Por Dr. Ivson Coêlho, advogado especialista em direito tributário
A nova fase da investigação da Polícia Federal sobre a fraude contábil da Americanas amplia uma discussão que pode se tornar um marco para a governança corporativa no Brasil. Ao incluir ex-conselheiros entre os investigados, o caso desloca o foco da crise financeira da empresa para a eventual responsabilização de pessoas físicas.
É importante distinguir dois planos distintos. A recuperação judicial busca preservar a empresa, reorganizar suas finanças e negociar dívidas com credores. Já a investigação criminal e civil procura apurar se administradores, conselheiros ou outros agentes participaram, facilitaram ou se omitiram diante das irregularidades.
A inclusão de membros do conselho de administração reacende um debate relevante: até onde vai o dever de diligência de um conselheiro?
O Direito não exige que administradores sejam infalíveis.
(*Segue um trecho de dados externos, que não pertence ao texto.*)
Lemma X7_witness :
  SetFileTimes_ptr Toy.linux 2 "a.txt" (SecondsPtr (Some Toy.now))
    (Toy.world 0 (Toy.disk 2 ["a.txt"%string] [] None))
  = Stopped FuelExhausted
  /\ SetFileTimes_ptr Toy.linux 2 "a.txt" (SecondsAndMicrosPtr None)
       (Toy.world 0 (Toy.disk 0 ["a.txt"%string] [] None))
     = Stopped AssertFailed
  /\ ((pointee (SecondsPtr (Some Toy.now)) = None
       /\ FuelExhausted
          = (if NDEBUG Toy.linux then NullDereference else AssertFailed))
      \/ (exists t,
             pointee (SecondsPtr (Some Toy.now)) = Some t
             /\ FuelExhausted = FuelExhausted
             /\ (interrupted_through 2 (host_set_times Toy.linux t "a.txt")
                   (Toy.disk 2 ["a.txt"%string] [] None) = true
                 \/ exists n k1 located clobber k2,
                      definitive_after n
                        (host_set_times Toy.linux t "a.txt")
                        (Toy.disk 2 ["a.txt"%string] [] None)
                      = Some (SysErr ENOENT, k1)
                      /\ host_find_file "a.txt" true k1
                         = (Some located, clobber, k2)
                      /\ interrupted_through 2
                           (host_set_times Toy.linux t located) k2 = true))).
Proof.
  split; [reflexivity|]. split; [reflexivity|].
  apply (X7_stops_are_null_or_interruptions Toy.linux 2 "a.txt"
           (SecondsPtr (Some Toy.now))
           (Toy.world 0 (Toy.disk 2 ["a.txt"%string] [] None)) FuelExhausted).
  reflexivity.
Defined.

Lemma X8_witness :
  SystemNative_UTime Toy.linux 2 "missing.txt" Toy.now
    (Toy.world 0 (Toy.disk 1 [] [] (Some "a.txt"%string)))
  = retry_interrupted 2 (utime "missing.txt" (ConvertUTimBuf Toy.linux Toy.now))
      (Toy.world 0 (Toy.disk 1 [] [] (Some "a.txt"%string))).
Proof.
  apply (proj1 (X8_without_fallback Toy.linux 2 "missing.txt"
                  (Toy.world 0 (Toy.disk 1 [] [] (Some "a.txt"%string)))
                  eq_refl)).
Defined.

(** ** Beyond the claims: timestamps and their resolution *)

Section TimestampMore.

Context {H : Host}.

(** In 64-bit arithmetic the timestamp of a reading is its tick count
    modulo 2^64, whatever the reading. *)
Lemma ticks_congruent (sec frac units : Z) :
  add64 (mul64 (to_uint64 sec) units) (to_uint64 frac)
  = (sec * units + frac) mod 2 ^ 64.
Proof.
  unfold add64, mul64, to_uint64.
  rewrite Z.add_mod_idemp_r, Z.add_mod_idemp_l by lia.
  rewrite <- (Z.add_mod_idemp_l (sec mod 2 ^ 64 * units)) by lia.
  rewrite Z.mul_mod_idemp_l by lia.
  now rewrite Z.add_mod_idemp_l by lia.
Qed.

Lemma GetTimestamp_congruent (cfg : Config) (w : World) t w' :
  SystemNative_GetTimestamp cfg w = Returned ((1, t), w') ->
  t mod 2 ^ 64
  = tick_count (selected cfg) (reading cfg (kern w)) mod 2 ^ 64.
Proof.
  intros R. apply GetTimestamp_reads in R. unfold tick_count.
  destruct (selected cfg) eqn:S; subst t.
  - rewrite ticks_congruent. now rewrite Z.mod_mod by lia.
  - unfold reading. rewrite S. simpl. f_equal. lia.
  - rewrite ticks_congruent. now rewrite Z.mod_mod by lia.
Qed.

(** X9: the difference of two timestamps, taken in 64-bit unsigned
    arithmetic, is the number of ticks between the two readings whenever
    that number is in [0, 2^64): also across the point where the tick count
    passes 2^64, and whatever the sign of tv_sec. *)
Theorem X9_elapsed_ticks (cfg : Config) (wa wb : World) ta wa' tb wb' :
  SystemNative_GetTimestamp cfg wa = Returned ((1, ta), wa') ->
  SystemNative_GetTimestamp cfg wb = Returned ((1, tb), wb') ->
  0 <= tick_count (selected cfg) (reading cfg (kern wb))
       - tick_count (selected cfg) (reading cfg (kern wa)) < 2 ^ 64 ->
  to_uint64 (tb - ta)
  = tick_count (selected cfg) (reading cfg (kern wb))
    - tick_count (selected cfg) (reading cfg (kern wa)).
Proof.
  intros Ra Rb Hel.
  apply GetTimestamp_congruent in Ra. apply GetTimestamp_congruent in Rb.
  unfold to_uint64.
  rewrite Zminus_mod, Ra, Rb, <- Zminus_mod.
  now apply Z.mod_small.
Qed.

(** X10: on the clock_gettime and gettimeofday paths the resolution
    decodes the timestamp: for a reading with its fraction in range,
    tv_sec >= 0 and a tick count below 2^64, the timestamp divided by the
    resolution is tv_sec and the remainder is tv_nsec (tv_usec). *)
Theorem X10_resolution_decodes_timestamp (cfg : Config) (w w0 : World)
  t w' res w0' :
  SystemNative_GetTimestamp cfg w = Returned ((1, t), w') ->
  SystemNative_GetTimestampResolution cfg w0 = Returned ((1, res), w0') ->
  selected cfg <> MachAbsoluteTime ->
  fraction_in_range cfg (reading cfg (kern w)) ->
  ticks_fit cfg (reading cfg (kern w)) ->
  t / res = fst (reading cfg (kern w))
  /\ t mod res = snd (reading cfg (kern w)).
Proof.
  intros Rt Rr Sel Fr Fit.
  apply GetTimestamp_reads in Rt. apply GetTimestampResolution_reads in Rr.
  unfold fraction_in_range, ticks_fit in *.
  destruct (reading cfg (kern w)) as [sec frac]. simpl in *.
  destruct (selected cfg); [| contradiction |]; simpl in *;
    rewrite ticks_exact in Rt
      by (unfold SecondsToNanoSeconds, SecondsToMicroSeconds in *; lia);
    subst t res; split.
  - symmetry. apply Z.div_unique with (r := frac); lia.
  - symmetry. apply Z.mod_unique with (q := sec); lia.
  - symmetry. apply Z.div_unique with (r := frac); lia.
  - symmetry. apply Z.mod_unique with (q := sec); lia.
Qed.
Decisões de negócio tomadas de boa-fé, com base nas informações disponíveis, não devem gerar responsabilização apenas porque produziram resultados negativos. O problema surge quando há negligência ou, em situação mais grave, indícios de conivência deliberada.
Também é preciso considerar a complexidade da fraude. Nem toda irregularidade sofisticada é facilmente identificável. Por isso, a responsabilização não pode decorrer apenas do fato de a fraude ter ocorrido, mas da existência de elementos que demonstrem que o conselheiro tinha condições de perceber sinais de alerta e, ainda assim, permaneceu inerte.
O caso também expõe falhas de governança. Como operações envolvendo o chamado risco sacado permaneceram por tanto tempo sem que controles internos, auditorias e órgãos de fiscalização detectassem inconsistências? Essas respostas serão fundamentais não apenas para esclarecer o que aconteceu, mas para fortalecer os mecanismos de controle nas empresas.
Mais do que apurar responsabilidades individuais, o caso Americanas tende a estabelecer importantes parâmetros sobre o dever de diligência dos conselheiros, os limites da responsabilidade por omissão e o papel da governança corporativa na prevenção de fraudes. O precedente que surgir desse julgamento poderá influenciar, por muitos anos, a atuação de administradores e conselhos de administração no país.
Dr. Ivson Coêlho é advogado, procurador do Município de Manaus, mestre e doutor em Direito Constitucional pela Universidade de Fortaleza, com pós-doutorado pela Universidade de Salento, na Itália.